• Materials provided:
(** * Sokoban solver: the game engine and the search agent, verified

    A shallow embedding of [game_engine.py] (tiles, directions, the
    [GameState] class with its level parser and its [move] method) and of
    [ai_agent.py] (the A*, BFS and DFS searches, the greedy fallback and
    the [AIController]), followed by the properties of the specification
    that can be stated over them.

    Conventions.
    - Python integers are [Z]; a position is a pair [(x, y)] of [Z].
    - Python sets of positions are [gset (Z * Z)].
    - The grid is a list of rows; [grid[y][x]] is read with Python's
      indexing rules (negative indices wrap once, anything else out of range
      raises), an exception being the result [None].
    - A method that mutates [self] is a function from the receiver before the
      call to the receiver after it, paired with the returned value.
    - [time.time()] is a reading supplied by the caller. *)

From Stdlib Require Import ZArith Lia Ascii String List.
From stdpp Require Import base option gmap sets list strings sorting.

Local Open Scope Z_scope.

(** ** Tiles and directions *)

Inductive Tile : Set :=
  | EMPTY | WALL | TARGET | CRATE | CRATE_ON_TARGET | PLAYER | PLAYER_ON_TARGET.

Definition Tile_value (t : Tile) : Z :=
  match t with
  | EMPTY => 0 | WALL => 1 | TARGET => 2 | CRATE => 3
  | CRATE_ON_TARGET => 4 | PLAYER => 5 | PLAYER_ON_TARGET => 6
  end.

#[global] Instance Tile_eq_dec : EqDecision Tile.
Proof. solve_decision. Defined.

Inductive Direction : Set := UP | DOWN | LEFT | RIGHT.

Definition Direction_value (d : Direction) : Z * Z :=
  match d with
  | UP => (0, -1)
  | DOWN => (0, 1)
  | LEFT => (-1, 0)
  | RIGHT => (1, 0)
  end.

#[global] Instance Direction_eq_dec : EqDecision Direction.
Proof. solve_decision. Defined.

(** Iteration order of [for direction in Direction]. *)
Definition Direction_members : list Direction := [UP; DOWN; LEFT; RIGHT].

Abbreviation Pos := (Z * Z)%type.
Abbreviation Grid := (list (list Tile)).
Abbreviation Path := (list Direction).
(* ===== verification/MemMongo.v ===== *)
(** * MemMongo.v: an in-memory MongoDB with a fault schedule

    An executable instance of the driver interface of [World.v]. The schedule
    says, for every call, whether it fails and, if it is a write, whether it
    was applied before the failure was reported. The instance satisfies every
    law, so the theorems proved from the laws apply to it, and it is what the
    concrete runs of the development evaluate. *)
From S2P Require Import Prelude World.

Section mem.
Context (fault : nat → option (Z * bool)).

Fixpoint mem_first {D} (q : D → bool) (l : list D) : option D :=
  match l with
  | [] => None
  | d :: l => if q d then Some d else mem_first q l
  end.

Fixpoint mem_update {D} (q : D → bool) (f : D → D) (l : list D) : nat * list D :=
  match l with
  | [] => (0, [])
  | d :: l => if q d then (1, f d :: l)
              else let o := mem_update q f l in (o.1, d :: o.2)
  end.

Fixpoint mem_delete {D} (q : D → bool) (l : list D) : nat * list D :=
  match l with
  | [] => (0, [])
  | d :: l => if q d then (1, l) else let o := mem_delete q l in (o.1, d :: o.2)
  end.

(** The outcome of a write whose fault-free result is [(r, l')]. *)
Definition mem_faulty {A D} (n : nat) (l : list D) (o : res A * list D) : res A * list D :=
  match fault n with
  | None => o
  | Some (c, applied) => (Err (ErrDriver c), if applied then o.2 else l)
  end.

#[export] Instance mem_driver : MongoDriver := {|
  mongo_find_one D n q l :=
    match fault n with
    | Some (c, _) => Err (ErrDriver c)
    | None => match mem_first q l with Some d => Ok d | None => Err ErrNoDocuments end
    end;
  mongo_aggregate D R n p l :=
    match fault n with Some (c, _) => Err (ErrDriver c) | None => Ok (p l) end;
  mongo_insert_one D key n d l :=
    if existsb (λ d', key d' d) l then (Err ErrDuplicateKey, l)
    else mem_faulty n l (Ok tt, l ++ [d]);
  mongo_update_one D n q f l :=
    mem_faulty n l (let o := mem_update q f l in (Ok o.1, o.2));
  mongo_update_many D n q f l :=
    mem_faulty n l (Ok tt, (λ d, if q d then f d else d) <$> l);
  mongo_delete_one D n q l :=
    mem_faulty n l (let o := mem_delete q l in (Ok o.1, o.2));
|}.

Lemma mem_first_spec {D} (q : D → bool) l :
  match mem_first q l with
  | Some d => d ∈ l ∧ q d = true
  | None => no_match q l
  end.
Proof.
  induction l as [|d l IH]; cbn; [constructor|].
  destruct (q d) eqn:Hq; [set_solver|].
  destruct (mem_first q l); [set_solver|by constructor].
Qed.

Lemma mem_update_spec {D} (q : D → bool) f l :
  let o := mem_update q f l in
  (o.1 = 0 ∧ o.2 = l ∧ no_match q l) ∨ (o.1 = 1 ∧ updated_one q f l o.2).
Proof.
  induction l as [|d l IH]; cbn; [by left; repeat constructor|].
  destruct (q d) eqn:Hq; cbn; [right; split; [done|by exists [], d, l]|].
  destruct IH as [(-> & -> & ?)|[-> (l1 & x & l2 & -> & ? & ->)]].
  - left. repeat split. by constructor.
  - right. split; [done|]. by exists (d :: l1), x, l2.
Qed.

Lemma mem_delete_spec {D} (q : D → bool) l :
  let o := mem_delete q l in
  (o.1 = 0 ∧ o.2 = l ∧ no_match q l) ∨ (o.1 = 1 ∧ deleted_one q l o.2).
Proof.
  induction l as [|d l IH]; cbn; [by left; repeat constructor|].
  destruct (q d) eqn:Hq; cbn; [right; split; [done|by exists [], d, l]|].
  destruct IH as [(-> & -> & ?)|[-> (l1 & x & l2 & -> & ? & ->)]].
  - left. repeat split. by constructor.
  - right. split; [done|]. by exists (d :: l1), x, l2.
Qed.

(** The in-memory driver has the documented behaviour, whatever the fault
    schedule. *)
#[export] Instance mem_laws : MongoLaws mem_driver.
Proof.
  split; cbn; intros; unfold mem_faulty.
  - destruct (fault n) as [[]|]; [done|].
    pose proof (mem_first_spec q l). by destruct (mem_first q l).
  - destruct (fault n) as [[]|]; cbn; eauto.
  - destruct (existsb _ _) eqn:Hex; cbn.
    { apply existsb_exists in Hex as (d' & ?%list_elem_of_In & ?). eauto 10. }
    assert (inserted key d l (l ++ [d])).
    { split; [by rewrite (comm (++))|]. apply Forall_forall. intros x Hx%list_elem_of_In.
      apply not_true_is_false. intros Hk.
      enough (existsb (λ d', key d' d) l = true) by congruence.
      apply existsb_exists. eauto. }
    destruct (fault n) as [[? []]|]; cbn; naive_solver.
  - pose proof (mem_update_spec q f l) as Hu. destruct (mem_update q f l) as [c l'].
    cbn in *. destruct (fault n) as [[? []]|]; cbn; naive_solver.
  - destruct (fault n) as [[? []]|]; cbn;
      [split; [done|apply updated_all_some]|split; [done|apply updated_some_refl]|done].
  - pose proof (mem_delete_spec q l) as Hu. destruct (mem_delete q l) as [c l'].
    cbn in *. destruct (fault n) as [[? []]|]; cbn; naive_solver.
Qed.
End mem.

• Your objective: Of all the entries above, retype exactly the lines from the line with "says, for every" to the line with "(** The outcome", both included, and no others.

• Result:
    says, for every call, whether it fails and, if it is a write, whether it
    was applied before the failure was reported. The instance satisfies every
    law, so the theorems proved from the laws apply to it, and it is what the
    concrete runs of the development evaluate. *)
From S2P Require Import Prelude World.

Section mem.
Context (fault : nat → option (Z * bool)).

Fixpoint mem_first {D} (q : D → bool) (l : list D) : option D :=
  match l with
  | [] => None
  | d :: l => if q d then Some d else mem_first q l
  end.

Fixpoint mem_update {D} (q : D → bool) (f : D → D) (l : list D) : nat * list D :=
  match l with
  | [] => (0, [])
  | d :: l => if q d then (1, f d :: l)
              else let o := mem_update q f l in (o.1, d :: o.2)
  end.

Fixpoint mem_delete {D} (q : D → bool) (l : list D) : nat * list D :=
  match l with
  | [] => (0, [])
  | d :: l => if q d then (1, l) else let o := mem_delete q l in (o.1, d :: o.2)
  end.

(** The outcome of a write whose fault-free result is [(r, l')]. *)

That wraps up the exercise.